WHAT THE TASK REQUIRES. Below are several entries. Transcribe exactly those lines that fall from the one with "Section direct." through the one with "Definition decode := convert_with", end lines included.

[Stored data entries]
(* ===== verification/Luks2ReencryptStorage.v ===== *)
(** * Luks2ReencryptStorage: what the storage wrappers do to blocks of data

    For wrappers without a dm-crypt device: encryption and decryption as
    functions on data at an offset, their decomposition into blocks, and what
    an interrupted write leaves on the device. *)

From S2P Require Import Prelude CryptBackend UtilsIO CryptStorage StorageWrapper.

Section direct.
Context `{CH : CryptHash} `{CCL : CryptCipherLaws}.
Implicit Types cw : crypt_storage_wrapper.

Definition convert_with (conv : crypt_storage -> Z -> Z -> bytes -> Z * bytes) cw (offset : Z) (d : bytes) : option bytes :=
  match w_type cw with
  | NONE => Some d
  | USPACE s iv_start =>
      let '(r, b) := conv s (iv_at iv_start offset) (zlen d) d in
      if r =? 0 then Some b else None
  | DMCRYPT _ _ => None
  end.

(** The plain data of [d] at [offset], and the stored data. *)
Definition decode := convert_with (fun s => storage_convert (cipher_decrypt (s_cipher s)) s).
Definition encode := convert_with (fun s => storage_convert (cipher_encrypt (s_cipher s)) s).

(** Bytes of a sector of the wrapper. *)
Definition unit_size cw : Z :=
  match w_type cw with USPACE s _ => sector_size s | _ => 512 end.

Lemma unit_size_ok cw : direct_ok cw -> 0 < unit_size cw /\ (512 | unit_size cw).
Proof.
  intros (_ & _ & _ & H). unfold unit_size. destruct (w_type cw) as [|s ?|]; [| |done].
  - split; [lia|by exists 1].
  - destruct H as (_ & _ & [E|[E|[E|E]]]); rewrite E; split; try lia;
      [by exists 1|by exists 2|by exists 4|by exists 8].
Qed.

(** The operations of the wrapper in terms of [decode] and [encode]. *)
Lemma decrypt_decode cw offset d f :
  direct_ok cw ->
  match decode cw offset d with
  | Some p => crypt_storage_wrapper_decrypt cw offset d (zlen d) f = (0, p, f)
  | None => exists r b, r <> 0 /\ crypt_storage_wrapper_decrypt cw offset d (zlen d) f = (r, b, f)
  end.
Proof.
  intros (_ & _ & _ & H). unfold decode, convert_with, crypt_storage_wrapper_decrypt, crypt_storage_decrypt.
  destruct (w_type cw) as [|s iv|]; [done| |done].
  destruct (storage_convert _ _ _ _ _) as [r b]. destruct (Z.eqb_spec r 0) as [->|Hr]; eauto.
Qed.

Lemma encrypt_write_encode cw offset d e f :
  encode cw offset d = Some e ->
  crypt_storage_wrapper_encrypt_write cw offset d (zlen d) f =
    let '(r, f') := crypt_storage_wrapper_write cw offset e (zlen d) f in (r, e, f').
Proof.
  unfold encode, convert_with, crypt_storage_wrapper_encrypt_write, crypt_storage_encrypt.
  destruct (w_type cw) as [|s iv|]; [by intros [= ->]| |done].
  destruct (storage_convert _ _ _ _ _) as [r b]. destruct (Z.eqb_spec r 0) as [->|Hr]; [|done]. by intros [= ->].
Qed.

(** ** Blocks *)

Lemma storage_convert_spec op s ivo d d' :
  storage_ok s -> keeps_size op -> (forall iv x, op iv x <> inl 0) ->
  storage_convert op s ivo (zlen d) d = (0, d') <->
  exists n, zlen d = Z.of_nat n * sector_size s /\ Z.land ivo (Z.shiftr (sector_size s) SECTOR_SHIFT - 1) = 0 /\
    storage_map n op s ivo 0 d = Some d'.
Proof.
  intros Hok Hop Her. pose proof (zlen_nonneg d) as Hd.
  rewrite <-(storage_convert_map op s ivo (zlen d) d d' Hok Hop Her) by lia. rewrite slice_all.
  assert (0 < sector_size s) as Hs by (destruct Hok as (_ & _ & ?); lia).
  split.
  - intros (n & out & Hn & Hi & Hm & ->). exists n. split; [done|]. split; [done|].
    apply zlen_storage_map in Hm as Hz; [|done..]. rewrite Hm. f_equal.
    rewrite <-(slice_all (splice 0 out d)), zlen_splice, <-Hz by lia. by rewrite slice_splice_same by lia.
  - intros (n & Hn & Hi & Hm). exists n, d'. apply zlen_storage_map in Hm as Hz; [|done..].
    repeat split; auto. rewrite <-(slice_all (splice 0 d' d)), zlen_splice, <-Hz by lia.
    by rewrite slice_splice_same by lia.
Qed.

Lemma iv_at_shift ivs off n : 0 <= off -> 0 <= n -> iv_at ivs (off + n * 512) = iv_at ivs off +64 n.
Proof.
  intros. unfold iv_at. rewrite !Z.shiftr_div_pow2 by (unfold SECTOR_SHIFT; lia). change (2 ^ SECTOR_SHIFT) with 512.
  rewrite Z.div_add by lia. unfold wrap. rewrite Zplus_mod_idemp_l. f_equal. lia.
Qed.

Lemma sector_mask s : storage_ok s ->
  exists k, 0 <= k <= 3 /\ sector_size s = 2 ^ k * 512 /\ Z.shiftr (sector_size s) SECTOR_SHIFT - 1 = 2 ^ k - 1.
Proof.
  intros (_ & _ & [E|[E|[E|E]]]); rewrite E; [exists 0|exists 1|exists 2|exists 3]; repeat split; lia.
Qed.

(** Vectors of aligned sectors stay aligned. *)
Lemma iv_land s ivs off n :
  storage_ok s -> 0 <= off -> 0 <= n ->
  Z.land (iv_at ivs off) (Z.shiftr (sector_size s) SECTOR_SHIFT - 1) = 0 ->
  Z.land (iv_at ivs (off + n * sector_size s)) (Z.shiftr (sector_size s) SECTOR_SHIFT - 1) = 0.
Proof.
  intros Hs Ho Hn. destruct (sector_mask s Hs) as (k & Hk & -> & ->). rewrite !land_pred_pow2 by lia.
  rewrite Z.mul_assoc, iv_at_shift by nia. intros H. unfold wrap.
  assert (2 ^ 64 = 2 ^ k * 2 ^ (64 - k)) as -> by (rewrite <-Z.pow_add_r by lia; f_equal; lia).
  assert (0 < 2 ^ k) by lia. assert (0 < 2 ^ (64 - k)) by lia.
  rewrite Z.rem_mul_r by lia. rewrite (Z.mul_comm (2 ^ k) (_ mod _)), Z.mod_add, Zmod_mod by lia.
  by rewrite Z.mod_add by lia.
Qed.

Lemma convert_app op s ivs off x y z :
  storage_ok s -> keeps_size op -> (forall iv x, op iv x <> inl 0) -> 0 <= off -> (sector_size s | zlen x) ->
  storage_convert op s (iv_at ivs off) (zlen (x ++ y)) (x ++ y) = (0, z) ->
  exists a b, z = a ++ b /\ zlen a = zlen x /\ zlen b = zlen y /\
    storage_convert op s (iv_at ivs off) (zlen x) x = (0, a) /\
    storage_convert op s (iv_at ivs (off + zlen x)) (zlen y) y = (0, b).
Proof.
  intros Hok Hop Her Ho [m Hm] H. pose proof (zlen_nonneg x). pose proof (zlen_nonneg y).
  assert (0 < sector_size s) as Hs by (destruct Hok as (_ & _ & ?); lia).
  apply storage_convert_spec in H as (n & Hn & Hi & Hmap); [|done..]. rewrite zlen_app in Hn.
  assert (n = (Z.to_nat m + Z.to_nat (Z.of_nat n - m))%nat) as En by nia.
  rewrite En in Hmap. rewrite storage_map_app in Hmap by (done || nia).
  destruct (storage_map (Z.to_nat m) _ _ _ _ _) as [u|] eqn:Eu; [|done]. cbn in Hmap.
  destruct (storage_map (Z.to_nat (Z.of_nat n - m)) _ _ _ _ _) as [v|] eqn:Ev; [|done]. cbn in Hmap.
  injection Hmap as <-. exists u, v. split; [done|].
  destruct (sector_mask s Hok) as (k & Hk & Ek & _). rewrite Z2Nat.id in Ev by nia.
  rewrite Ek, Z.mul_assoc, storage_map_shift in Ev by (done || nia).
  apply zlen_storage_map in Eu as Hzu; [|done|done|nia]. apply zlen_storage_map in Ev as Hzv; [|done|done|nia].
  split; [done|]. split; [done|]. split; apply storage_convert_spec; try done.
  - exists (Z.to_nat m). split; [nia|]. done.
  - exists (Z.to_nat (Z.of_nat n - m)). split; [nia|]. split.
    + rewrite Hm. apply iv_land; auto; nia.
    + rewrite Hm, Ek, Z.mul_assoc, iv_at_shift by nia. done.
Qed.

(** A conversion that keeps sizes and reports its errors. *)
Definition sound_op (opf : crypt_storage -> bytes -> bytes -> Z + bytes) : Prop :=
  forall s, storage_ok s -> keeps_size (opf s) /\ forall iv x, opf s iv x <> inl 0.

Lemma sound_encrypt : sound_op (fun s => cipher_encrypt (s_cipher s)).
Proof. intros s (Hc & _). split; [by apply encrypt_keeps_size|by apply encrypt_error]. Qed.
Lemma sound_decrypt : sound_op (fun s => cipher_decrypt (s_cipher s)).
Proof. intros s (Hc & _). split; [exact (decrypt_size _ Hc)|by apply decrypt_error]. Qed.

Section generic.
Variable opf : crypt_storage -> bytes -> bytes -> Z + bytes.
Hypothesis Hopf : sound_op opf.
Notation conv := (convert_with (fun s => storage_convert (opf s) s)).

Lemma conv_zlen cw off d p : direct_ok cw -> conv cw off d = Some p -> zlen p = zlen d.
Proof.
  intros (_ & _ & _ & H). unfold convert_with. destruct (w_type cw) as [|s iv|]; [by intros [= ->]| |done].
  destruct (Hopf s H) as [Hop Her]. destruct (storage_convert _ _ _ _ _) as [r b] eqn:E.
  destruct (Z.eqb_spec r 0) as [->|]; [|done]. intros [= ->].
  apply storage_convert_spec in E as (n & Hn & _ & Hm); [|done..].
  eapply zlen_storage_map; [..|exact Hm]; [done|destruct H as (_ & _ & ?); lia|done].
Qed.

Lemma conv_app cw off x y z :
  direct_ok cw -> 0 <= off -> (unit_size cw | zlen x) -> conv cw off (x ++ y) = Some z ->
  exists a b, z = a ++ b /\ zlen a = zlen x /\ conv cw off x = Some a /\ conv cw (off + zlen x) y = Some b.
Proof.
  intros (_ & _ & _ & H) Ho. unfold convert_with, unit_size. destruct (w_type cw) as [|s iv|]; [| |done].
  { intros _ [= <-]. by exists x, y. }
  destruct (Hopf s H) as [Hop Her]. intros Hd. destruct (storage_convert _ _ _ (zlen (x ++ y)) _) as [r b] eqn:E.
  destruct (Z.eqb_spec r 0) as [->|]; [|done]. intros [= ->].
  apply convert_app in E as (u & v & -> & Hu & Hv & E1 & E2); [|done..].
  exists u, v. rewrite E1, E2. done.
Qed.

Lemma conv_slice cw off d p i n :
  direct_ok cw -> 0 <= off -> 0 <= i -> 0 <= n -> i + n <= zlen d -> (unit_size cw | i) -> (unit_size cw | n) ->
  conv cw off d = Some p -> conv cw (off + i) (slice i n d) = Some (slice i n p).
Proof.
  intros Hok Ho Hi Hn Hin Hdi Hdn H. apply conv_zlen in H as Hz; [|done].
  assert (Ed : d = slice 0 i d ++ slice i n d ++ slice (i + n) (zlen d - i - n) d).
  { rewrite <-(slice_all d) at 1. replace (zlen d) with (i + (n + (zlen d - i - n))) at 1 by lia.
    rewrite !slice_app_split by lia. done. }
  rewrite Ed in H. apply conv_app in H as (a & b & -> & Ha & _ & H); [|done|done|by rewrite zlen_slice by lia].
  rewrite zlen_slice in Ha, H by lia.
  apply conv_app in H as (a' & b' & -> & Ha' & H & _); [|done|lia|by rewrite zlen_slice by lia].
  rewrite zlen_slice in Ha' by lia. rewrite H. f_equal.
  rewrite slice_app_r by lia. rewrite Ha, Z.sub_diag, slice_app_l, <-Ha' by lia. symmetry. apply slice_all.
Qed.
End generic.

Definition decode_zlen := conv_zlen _ sound_decrypt.
Definition encode_zlen := conv_zlen _ sound_encrypt.
Definition decode_slice := conv_slice _ sound_decrypt.
Definition encode_slice := conv_slice _ sound_encrypt.

(** What is stored is the data encrypted. *)
Lemma decode_encode cw off d e : direct_ok cw -> encode cw off d = Some e -> decode cw off e = Some d.
Proof.
  intros (_ & _ & _ & H). unfold encode, decode, convert_with. destruct (w_type cw) as [|s iv|]; [by intros [= ->]| |done].
  destruct (storage_convert _ _ _ _ _) as [r b] eqn:E. destruct (Z.eqb_spec r 0) as [->|]; [|done]. intros [= ->].
  pose proof (zlen_nonneg d). apply storage_decrypt_encrypt in E as (E & Hz & _); [|done|lia].
  unfold crypt_storage_decrypt in E. by rewrite Hz, E.
Qed.

(** [cw'] converts at 0 as [cw] does at [offset]. *)
Definition converts_at cw cw' (offset : Z) : Prop :=
  match w_type cw, w_type cw' with
  | NONE, NONE => True
  | USPACE s iv, USPACE s' iv' => s' = s /\ iv' = iv_at iv offset
  | _, _ => False
  end.

Lemma convert_at conv cw cw' offset d i :
  converts_at cw cw' offset -> 0 <= offset -> 0 <= i -> (512 | i) ->
  convert_with conv cw' i d = convert_with conv cw (offset + i) d.
Proof.
  unfold converts_at. intros H Ho Hi [k ->]. unfold convert_with.
  destruct (w_type cw) as [|s iv|], (w_type cw') as [|s' iv'|]; try done.
  destruct H as [-> ->]. rewrite iv_at_shift by lia. unfold iv_at at 1.
  rewrite Z.shiftr_div_pow2 by (unfold SECTOR_SHIFT; lia). change (2 ^ SECTOR_SHIFT) with 512.
  by rewrite Z.div_mul by lia.
Qed.

Lemma convert_at_0 conv cw cw' offset d :
  converts_at cw cw' offset -> 0 <= offset -> convert_with conv cw' 0 d = convert_with conv cw offset d.
Proof. intros. rewrite (convert_at conv cw cw' offset d 0) by (done || by exists 0). by rewrite Z.add_0_r. Qed.

Lemma unit_size_at cw cw' offset : converts_at cw cw' offset -> unit_size cw' = unit_size cw.
Proof.
  unfold converts_at, unit_size. destruct (w_type cw), (w_type cw'); try done. by intros [-> _].
Qed.

(** ** An interrupted write *)

Lemma encrypt_write_spec cw offset d e f g :
  direct_ok cw -> 0 < w_block_size cw -> (w_block_size cw | f_size f) -> 0 <= offset -> 0 <= data_offset cw ->
  encode cw offset d = Some e -> 0 < zlen d -> data_offset cw + offset + zlen d <= f_size f -> f_size f < 2 ^ 63 ->
  (w_block_size cw | data_offset cw + offset) -> (w_block_size cw | zlen d) -> (g | zlen d) ->
  granular g (f_sched f) ->
  exists r b f' k, crypt_storage_wrapper_encrypt_write cw offset d (zlen d) f = (r, b, f') /\ sched_le f f' /\
    0 <= k <= zlen d /\ (g | k) /\ f_data f' = splice (data_offset cw + offset) (take (Z.to_nat k) e) (f_data f) /\
    ((r = zlen d /\ k = zlen d) \/ (r = -1 /\ ~ benign (f_sched f))).
Proof.
  intros Hok Hb Hdb Ho Hdo He Hz Hin Hsz Hbo Hbd Hg Hgr. rewrite (encrypt_write_encode _ _ _ _ _ He).
  apply encode_zlen in He; [|done]. destruct Hok as (Hfd & _ & Ha & _). unfold crypt_storage_wrapper_write.
  rewrite u64_id by lia.
  pose proof (write_lseek_blockwise_aligned (dev_fd cw) (w_block_size cw) (mem_alignment cw) e (zlen d)
    (data_offset cw + offset) f g) as Hw.
  destruct (write_lseek_blockwise _ _ _ _ _ _ _) as [r f'].
  destruct Hw as (Hs & k & Hk & Hgk & Hd & Hr); try done; [lia|].
  exists r, e, f', k. auto 10.
Qed.

Lemma wrapper_read_any cw offset n f :
  direct_ok cw -> 0 < w_block_size cw -> 0 <= offset -> 0 <= n -> 0 <= data_offset cw ->
  data_offset cw + offset + n <= f_size f -> f_size f < 2 ^ 63 ->
  exists r b f', crypt_storage_wrapper_read cw offset n f = (r, b, f') /\ sched_le f f' /\ f_data f' = f_data f /\
    ((r = n /\ b = slice (data_offset cw + offset) n (f_data f)) \/ (r = -1 /\ ~ benign (f_sched f))).
Proof.
  intros (Hfd & _ & Ha & _) Hb Ho Hn Hdo Hin Hsz. unfold crypt_storage_wrapper_read. rewrite u64_id by lia.
  pose proof (read_lseek_blockwise_spec (dev_fd cw) (w_block_size cw) (mem_alignment cw) n (data_offset cw + offset) f
    Hfd Hb Ha Hn ltac:(lia)) as Hr.
  destruct (read_lseek_blockwise _ _ _ _ _ _) as [[r b] f']. destruct Hr as (Hs & Hd & Hr).
  exists r, b, f'. split; [done|]. split; [done|]. split; [done|].
  destruct Hr as [?|[? [?|?]]]; [by left|by right|lia].
Qed.
End direct.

TASK RESPONSE.
Section direct.
Context `{CH : CryptHash} `{CCL : CryptCipherLaws}.
Implicit Types cw : crypt_storage_wrapper.

Definition convert_with (conv : crypt_storage -> Z -> Z -> bytes -> Z * bytes) cw (offset : Z) (d : bytes) : option bytes :=
  match w_type cw with
  | NONE => Some d
  | USPACE s iv_start =>
      let '(r, b) := conv s (iv_at iv_start offset) (zlen d) d in
      if r =? 0 then Some b else None
  | DMCRYPT _ _ => None
  end.

(** The plain data of [d] at [offset], and the stored data. *)
Definition decode := convert_with (fun s => storage_convert (cipher_decrypt (s_cipher s)) s).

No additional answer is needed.